Task description: Write the material out again, line by line, exactly as it is.
START Exercise material
(* ===== verification/LoraInv.v ===== *)
(** The invariant of the LoRA slots, and what preparing a batch does to them. *)
From S2P Require Import Prelude LoraPool.
From stdpp Require Import options.

(** The two maps are inverse, and every adapter in a slot is known to the policy. *)
Record pool_ok (n : nat) (m : LoRAMemoryPool) : Prop := {
  po_length : length (buffer_id_to_uid m) = n;
  po_inverse : ∀ u b, uid_to_buffer_id m !! u = Some b ↔ buffer_id_to_uid m !! b = Some (Some u);
  po_tracked : ∀ s, is_Some (uid_to_buffer_id m !! Some s) → s ∈ tracked (eviction_policy m);
  po_nodup : NoDup (tracked (eviction_policy m));
}.

(** The pinned adapters, and what a batch keeps in its slots. *)
Definition pinned_set (refs : gmap string LoRARef) : gset uid := set_map Some (dom (filter (λ kv, pinned kv.2 = true) refs)).
Definition kept (cur : list uid) (refs : gmap string LoRARef) : gset uid := list_to_set cur ∪ pinned_set refs.

(** The adapters that can leave their slots, in the order of the policy. *)
Definition evictable (keep : gset uid) (m : LoRAMemoryPool) : list string :=
  filter (λ s, is_Some (uid_to_buffer_id m !! Some s) ∧ Some s ∉ keep) (tracked (eviction_policy m)).

Lemma elem_of_pinned_set refs u :
  u ∈ pinned_set refs ↔ ∃ s r, u = Some s ∧ refs !! s = Some r ∧ pinned r = true.
Proof.
  unfold pinned_set. rewrite elem_of_map. split.
  - intros (s & -> & [r Hr]%elem_of_dom). apply map_lookup_filter_Some in Hr as [Hr Hp]. by exists s, r.
  - intros (s & r & -> & Hr & Hp). exists s. split; [done|]. apply elem_of_dom. exists r. by apply map_lookup_filter_Some.
Qed.

Lemma is_candidate_spec cur refs u : is_candidate cur refs u = true ↔ u ∉ kept cur refs.
Proof.
  unfold kept, is_candidate. rewrite not_elem_of_union, not_elem_of_list_to_set, elem_of_pinned_set.
  destruct (decide (u ∈ cur)) as [Hu|Hu]; [split; [done|by intros []]|]. destruct u as [s|].
  - destruct (refs !! s) as [r|] eqn:Hr.
    + rewrite negb_true_iff. split.
      * intros Hp. split; [done|]. intros (s' & r' & [= <-] & Hr' & Hp'). congruence.
      * intros [_ Hno]. destruct (pinned r) eqn:Hp; [|done]. exfalso. apply Hno. by exists s, r.
    + split; [|done]. intros _. split; [done|]. intros (s' & r' & [= <-] & Hr' & _). congruence.
  - split; [|done]. intros _. split; [done|]. by intros (s & r & ? & _).
Qed.

Lemma elem_of_candidates cur refs slots u :
  u ∈ candidates_of cur refs slots ↔ (∃ b, slots !! b = Some (Some u)) ∧ u ∉ kept cur refs.
Proof.
  unfold candidates_of. rewrite elem_of_list_to_set, list_elem_of_filter, is_candidate_spec, list_elem_of_omap. split.
  - intros [Hk (x & Hx & Hid)]. simpl in Hid. subst x. apply list_elem_of_lookup in Hx as [b Hb]. split; [by exists b|done].
  - intros [[b Hb] Hk]. split; [done|]. exists (Some u). split; [by eapply list_elem_of_lookup_2|done].
Qed.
END Exercise material
Exercise output:
(* ===== verification/LoraInv.v ===== *)
(** The invariant of the LoRA slots, and what preparing a batch does to them. *)
From S2P Require Import Prelude LoraPool.
From stdpp Require Import options.

(** The two maps are inverse, and every adapter in a slot is known to the policy. *)
Record pool_ok (n : nat) (m : LoRAMemoryPool) : Prop := {
  po_length : length (buffer_id_to_uid m) = n;
  po_inverse : ∀ u b, uid_to_buffer_id m !! u = Some b ↔ buffer_id_to_uid m !! b = Some (Some u);
  po_tracked : ∀ s, is_Some (uid_to_buffer_id m !! Some s) → s ∈ tracked (eviction_policy m);
  po_nodup : NoDup (tracked (eviction_policy m));
}.

(** The pinned adapters, and what a batch keeps in its slots. *)
Definition pinned_set (refs : gmap string LoRARef) : gset uid := set_map Some (dom (filter (λ kv, pinned kv.2 = true) refs)).
Definition kept (cur : list uid) (refs : gmap string LoRARef) : gset uid := list_to_set cur ∪ pinned_set refs.

(** The adapters that can leave their slots, in the order of the policy. *)
Definition evictable (keep : gset uid) (m : LoRAMemoryPool) : list string :=
  filter (λ s, is_Some (uid_to_buffer_id m !! Some s) ∧ Some s ∉ keep) (tracked (eviction_policy m)).

Lemma elem_of_pinned_set refs u :
  u ∈ pinned_set refs ↔ ∃ s r, u = Some s ∧ refs !! s = Some r ∧ pinned r = true.
Proof.
  unfold pinned_set. rewrite elem_of_map. split.
  - intros (s & -> & [r Hr]%elem_of_dom). apply map_lookup_filter_Some in Hr as [Hr Hp]. by exists s, r.
  - intros (s & r & -> & Hr & Hp). exists s. split; [done|]. apply elem_of_dom. exists r. by apply map_lookup_filter_Some.
Qed.

Lemma is_candidate_spec cur refs u : is_candidate cur refs u = true ↔ u ∉ kept cur refs.
Proof.
  unfold kept, is_candidate. rewrite not_elem_of_union, not_elem_of_list_to_set, elem_of_pinned_set.
  destruct (decide (u ∈ cur)) as [Hu|Hu]; [split; [done|by intros []]|]. destruct u as [s|].
  - destruct (refs !! s) as [r|] eqn:Hr.
    + rewrite negb_true_iff. split.
      * intros Hp. split; [done|]. intros (s' & r' & [= <-] & Hr' & Hp'). congruence.
      * intros [_ Hno]. destruct (pinned r) eqn:Hp; [|done]. exfalso. apply Hno. by exists s, r.
    + split; [|done]. intros _. split; [done|]. intros (s' & r' & [= <-] & Hr' & _). congruence.
  - split; [|done]. intros _. split; [done|]. by intros (s & r & ? & _).
Qed.

Lemma elem_of_candidates cur refs slots u :
  u ∈ candidates_of cur refs slots ↔ (∃ b, slots !! b = Some (Some u)) ∧ u ∉ kept cur refs.
Proof.
  unfold candidates_of. rewrite elem_of_list_to_set, list_elem_of_filter, is_candidate_spec, list_elem_of_omap. split.
  - intros [Hk (x & Hx & Hid)]. simpl in Hid. subst x. apply list_elem_of_lookup in Hx as [b Hb]. split; [by exists b|done].
  - intros [[b Hb] Hk]. split; [done|]. exists (Some u). split; [by eapply list_elem_of_lookup_2|done].
Qed.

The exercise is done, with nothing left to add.